Dataset records:

------------------------------

Lemma commit_of_line_fields_witness :
  commit_of_line (commit_line (mkCommit "3f2a" "Fix parser" "2025-09-02T12:34:56Z" "a@b.org"))
    = [mkCommit "3f2a" "Fix parser" "2025-09-02T12:34:56Z" "a@b.org"] /\
  commit_line (mkCommit "3f2a" "Fix parser" "2025-09-02T12:34:56Z" "a@b.org")
    = commit_line (mkCommit "3f2a" "Fix parser" "2025-09-02T12:34:56Z" "a@b.org") /\
  separator_free (mkCommit "3f2a" "Fix parser" "2025-09-02T12:34:56Z" "a@b.org").
Proof.
  apply (commit_of_line_fields
           (commit_line (mkCommit "3f2a" "Fix parser" "2025-09-02T12:34:56Z" "a@b.org"))
           (mkCommit "3f2a" "Fix parser" "2025-09-02T12:34:56Z" "a@b.org")).
  left. reflexivity.
Defined.

Lemma commit_of_commit_line (c : Commit) :
  separator_free c -> commit_of_line (commit_line c) = [c].
Proof.
  intros [H0 [H1 [H2 H3]]]. unfold commit_of_line, commit_line, US.
  cbn [append].
  rewrite (split_char_app _ _ _ H0), (split_char_app _ _ _ H1),
    (split_char_app _ _ _ H2), (split_char_none _ _ H3).
  destruct c; reflexivity.
Qed.

(** X2. When the lines [run(cmd)] returns are, commit by commit, the four
    fields of the commit joined by [\x1f], and no field contains [\x1f],
    [get_commits] yields exactly those commits, in that order. *)
Theorem get_commits_reads_back
        (run : runner) (limit : option Z) (user_id : option string)
        (commits : list Commit) :
  Forall separator_free commits ->
  run (git_log_cmd limit user_id) = Done (map commit_line commits) ->
  get_commits run limit user_id = Done commits.
Proof.
  intros F R. unfold get_commits. rewrite R. f_equal. clear R.
  induction F as [|c cs Hc _ IH]; [reflexivity|].
  cbn [map flat_map]. rewrite (commit_of_commit_line c Hc), IH. reflexivity.
Qed.

Lemma get_commits_reads_back_witness :
  get_commits
    (fun _ => Done (map commit_line
                        [mkCommit "3f2a" "Fix parser" "2025-09-02T12:34:56Z" "a@b.org";
                         mkCommit "77c1" "Add tests" "2025-09-01T08:00:00Z" "c@d.org"]))
    (Some 2) (Some "org")
  = Done [mkCommit "3f2a" "Fix parser" "2025-09-02T12:34:56Z" "a@b.org";
          mkCommit "77c1" "Add tests" "2025-09-01T08:00:00Z" "c@d.org"].
Proof.
  apply (get_commits_reads_back
           (fun _ => Done (map commit_line
                        [mkCommit "3f2a" "Fix parser" "2025-09-02T12:34:56Z" "a@b.org";
                         mkCommit "77c1" "Add tests" "2025-09-01T08:00:00Z" "c@d.org"]))
           (Some 2) (Some "org")).
  - repeat constructor.
  - reflexivity.
Defined.
(** The iteration counter after [compute]: it grows by [i + 1], where [i]
    is the loop variable when the loop is left. *)
Lemma compute_niter (selection : SortRule) (maxit : Index) (tol : R)
    (sorting : SortRule) (s s' : t) (r : Index) :
  compute selection maxit tol sorting s = (Ok r, s') ->
  exists (i nconv : Index) (s1 : t),
    compute_until_sorting selection maxit tol s = (Ok (i, nconv), s1) /\
    m_niter s' = m_niter s + (i + 1) /\
    m_info s' = (if nconv >=? m_nev s then Successful else NotConverging) /\
    r = Z.min (m_nev s) nconv.
Proof.
  rewrite compute_split.
  destruct (compute_until_sorting selection maxit tol s) as [[[i nconv]| |] s1] eqn:Hrun;
    try discriminate.
  rewrite compute_finish_run.
  destruct (sort_ritzpair sorting s1) as [[[]| |] s2] eqn:Hsort; try discriminate.
  intros [= <- <-]. exists i, nconv, s1.
  apply compute_until_sorting_Ok in Hrun as [(_ & Hnev & _ & Hniter & _) _].
  apply (keeps_run _ _ _ _ _ (keeps_sort_ritzpair _)) in Hsort
    as (_ & _ & _ & Hniter2 & _).
  cbn. rewrite Hnev. repeat split; try reflexivity. congruence.
Qed.
Lemma typecodes_consecutive_from_zero_witness :
  _ufl_num_typecodes_ (before second_step) = length (_ufl_all_classes_ (before second_step)) ∧
  ((registry_untouched (before second_step) (after second_step)
    ∧ is_return (result second_step) = false) ∨
   @typecode_assigned CommonModel.common (decl second_step).2
     (before second_step) (after second_step)) ∧
  (is_return (result second_step) = true →
   result second_step = Return (decl second_step).2 ∧
   @typecode_assigned CommonModel.common (decl second_step).2
     (before second_step) (after second_step) ∧
   counts_agree (after second_step)) ∧
  ((∀ j st', (j < 1)%nat →
      @register_all CommonModel.common
        [(abstract_terminal, Terminal); (default_traits, FacetNormal)] start !! j = Some st' →
      is_return (result st') = true) →
   _ufl_num_typecodes_ (before second_step) = 1%nat).
Proof.
  apply (@typecodes_consecutive_from_zero CommonModel.common classes [] []
           [(abstract_terminal, Terminal); (default_traits, FacetNormal)] 1 second_step).
  reflexivity.
Defined.

(** The second registration of the example returns and is given typecode 1. *)
Example second_step_typecode :
  result second_step = Return FacetNormal ∧
  getattr (heap (after second_step)) FacetNormal "_ufl_typecode_" = Some (VInt 1) ∧
  _ufl_all_classes_ (after second_step) = [Terminal; FacetNormal].
Proof. by vm_compute. Qed.

Lemma colliding_handler_name_fails_witness :
  ∃ e, (run default_traits OtherFacetNormal with_FacetNormal).2 = Raise e ∧
       (counters_appended with_FacetNormal
          (run default_traits OtherFacetNormal with_FacetNormal).1 →
        e = AssertionError).
Proof.
  apply (@colliding_handler_name_fails CommonModel.common).
  - apply reachable_ufl_type, reachable_ufl_type, reachable_initial.
  - apply (bool_decide_unpack _). vm_compute. exact I.
Defined.

(** The collision is reported by the consistency assertion, after the class
    has been given a typecode and recorded. *)
Example colliding_handler_name_example :
  (run default_traits OtherFacetNormal with_FacetNormal).2 = Raise AssertionError ∧
  _ufl_all_classes_ (run default_traits OtherFacetNormal with_FacetNormal).1
    = [Terminal; FacetNormal; OtherFacetNormal] ∧
  getattr (heap (run default_traits OtherFacetNormal with_FacetNormal).1)
          OtherFacetNormal "_ufl_typecode_" = Some (VInt 2).
Proof. by vm_compute. Qed.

------------------------------

What is being asked:
All of the records above are to be returned exactly as they stand.

Task solution:
Lemma commit_of_line_fields_witness :
  commit_of_line (commit_line (mkCommit "3f2a" "Fix parser" "2025-09-02T12:34:56Z" "a@b.org"))
    = [mkCommit "3f2a" "Fix parser" "2025-09-02T12:34:56Z" "a@b.org"] /\
  commit_line (mkCommit "3f2a" "Fix parser" "2025-09-02T12:34:56Z" "a@b.org")
    = commit_line (mkCommit "3f2a" "Fix parser" "2025-09-02T12:34:56Z" "a@b.org") /\
  separator_free (mkCommit "3f2a" "Fix parser" "2025-09-02T12:34:56Z" "a@b.org").
Proof.
  apply (commit_of_line_fields
           (commit_line (mkCommit "3f2a" "Fix parser" "2025-09-02T12:34:56Z" "a@b.org"))
           (mkCommit "3f2a" "Fix parser" "2025-09-02T12:34:56Z" "a@b.org")).
  left. reflexivity.
Defined.

Lemma commit_of_commit_line (c : Commit) :
  separator_free c -> commit_of_line (commit_line c) = [c].
Proof.
  intros [H0 [H1 [H2 H3]]]. unfold commit_of_line, commit_line, US.
  cbn [append].
  rewrite (split_char_app _ _ _ H0), (split_char_app _ _ _ H1),
    (split_char_app _ _ _ H2), (split_char_none _ _ H3).
  destruct c; reflexivity.
Qed.

(** X2. When the lines [run(cmd)] returns are, commit by commit, the four
    fields of the commit joined by [\x1f], and no field contains [\x1f],
    [get_commits] yields exactly those commits, in that order. *)
Theorem get_commits_reads_back
        (run : runner) (limit : option Z) (user_id : option string)
        (commits : list Commit) :
  Forall separator_free commits ->
  run (git_log_cmd limit user_id) = Done (map commit_line commits) ->
  get_commits run limit user_id = Done commits.
Proof.
  intros F R. unfold get_commits. rewrite R. f_equal. clear R.
  induction F as [|c cs Hc _ IH]; [reflexivity|].
  cbn [map flat_map]. rewrite (commit_of_commit_line c Hc), IH. reflexivity.
Qed.

Lemma get_commits_reads_back_witness :
  get_commits
    (fun _ => Done (map commit_line
                        [mkCommit "3f2a" "Fix parser" "2025-09-02T12:34:56Z" "a@b.org";
                         mkCommit "77c1" "Add tests" "2025-09-01T08:00:00Z" "c@d.org"]))
    (Some 2) (Some "org")
  = Done [mkCommit "3f2a" "Fix parser" "2025-09-02T12:34:56Z" "a@b.org";
          mkCommit "77c1" "Add tests" "2025-09-01T08:00:00Z" "c@d.org"].
Proof.
  apply (get_commits_reads_back
           (fun _ => Done (map commit_line
                        [mkCommit "3f2a" "Fix parser" "2025-09-02T12:34:56Z" "a@b.org";
                         mkCommit "77c1" "Add tests" "2025-09-01T08:00:00Z" "c@d.org"]))
           (Some 2) (Some "org")).
  - repeat constructor.
  - reflexivity.
Defined.
(** The iteration counter after [compute]: it grows by [i + 1], where [i]
    is the loop variable when the loop is left. *)
Lemma compute_niter (selection : SortRule) (maxit : Index) (tol : R)
    (sorting : SortRule) (s s' : t) (r : Index) :
  compute selection maxit tol sorting s = (Ok r, s') ->
  exists (i nconv : Index) (s1 : t),
    compute_until_sorting selection maxit tol s = (Ok (i, nconv), s1) /\
    m_niter s' = m_niter s + (i + 1) /\
    m_info s' = (if nconv >=? m_nev s then Successful else NotConverging) /\
    r = Z.min (m_nev s) nconv.
Proof.
  rewrite compute_split.
  destruct (compute_until_sorting selection maxit tol s) as [[[i nconv]| |] s1] eqn:Hrun;
    try discriminate.
  rewrite compute_finish_run.
  destruct (sort_ritzpair sorting s1) as [[[]| |] s2] eqn:Hsort; try discriminate.
  intros [= <- <-]. exists i, nconv, s1.
  apply compute_until_sorting_Ok in Hrun as [(_ & Hnev & _ & Hniter & _) _].
  apply (keeps_run _ _ _ _ _ (keeps_sort_ritzpair _)) in Hsort
    as (_ & _ & _ & Hniter2 & _).
  cbn. rewrite Hnev. repeat split; try reflexivity. congruence.
Qed.
Lemma typecodes_consecutive_from_zero_witness :
  _ufl_num_typecodes_ (before second_step) = length (_ufl_all_classes_ (before second_step)) ∧
  ((registry_untouched (before second_step) (after second_step)
    ∧ is_return (result second_step) = false) ∨
   @typecode_assigned CommonModel.common (decl second_step).2
     (before second_step) (after second_step)) ∧
  (is_return (result second_step) = true →
   result second_step = Return (decl second_step).2 ∧
   @typecode_assigned CommonModel.common (decl second_step).2
     (before second_step) (after second_step) ∧
   counts_agree (after second_step)) ∧
  ((∀ j st', (j < 1)%nat →
      @register_all CommonModel.common
        [(abstract_terminal, Terminal); (default_traits, FacetNormal)] start !! j = Some st' →
      is_return (result st') = true) →
   _ufl_num_typecodes_ (before second_step) = 1%nat).
Proof.
  apply (@typecodes_consecutive_from_zero CommonModel.common classes [] []
           [(abstract_terminal, Terminal); (default_traits, FacetNormal)] 1 second_step).
  reflexivity.
Defined.

(** The second registration of the example returns and is given typecode 1. *)
Example second_step_typecode :
  result second_step = Return FacetNormal ∧
  getattr (heap (after second_step)) FacetNormal "_ufl_typecode_" = Some (VInt 1) ∧
  _ufl_all_classes_ (after second_step) = [Terminal; FacetNormal].
Proof. by vm_compute. Qed.

Lemma colliding_handler_name_fails_witness :
  ∃ e, (run default_traits OtherFacetNormal with_FacetNormal).2 = Raise e ∧
       (counters_appended with_FacetNormal
          (run default_traits OtherFacetNormal with_FacetNormal).1 →
        e = AssertionError).
Proof.
  apply (@colliding_handler_name_fails CommonModel.common).
  - apply reachable_ufl_type, reachable_ufl_type, reachable_initial.
  - apply (bool_decide_unpack _). vm_compute. exact I.
Defined.

(** The collision is reported by the consistency assertion, after the class
    has been given a typecode and recorded. *)
Example colliding_handler_name_example :
  (run default_traits OtherFacetNormal with_FacetNormal).2 = Raise AssertionError ∧
  _ufl_all_classes_ (run default_traits OtherFacetNormal with_FacetNormal).1
    = [Terminal; FacetNormal; OtherFacetNormal] ∧
  getattr (heap (run default_traits OtherFacetNormal with_FacetNormal).1)
          OtherFacetNormal "_ufl_typecode_" = Some (VInt 2).
Proof. by vm_compute. Qed.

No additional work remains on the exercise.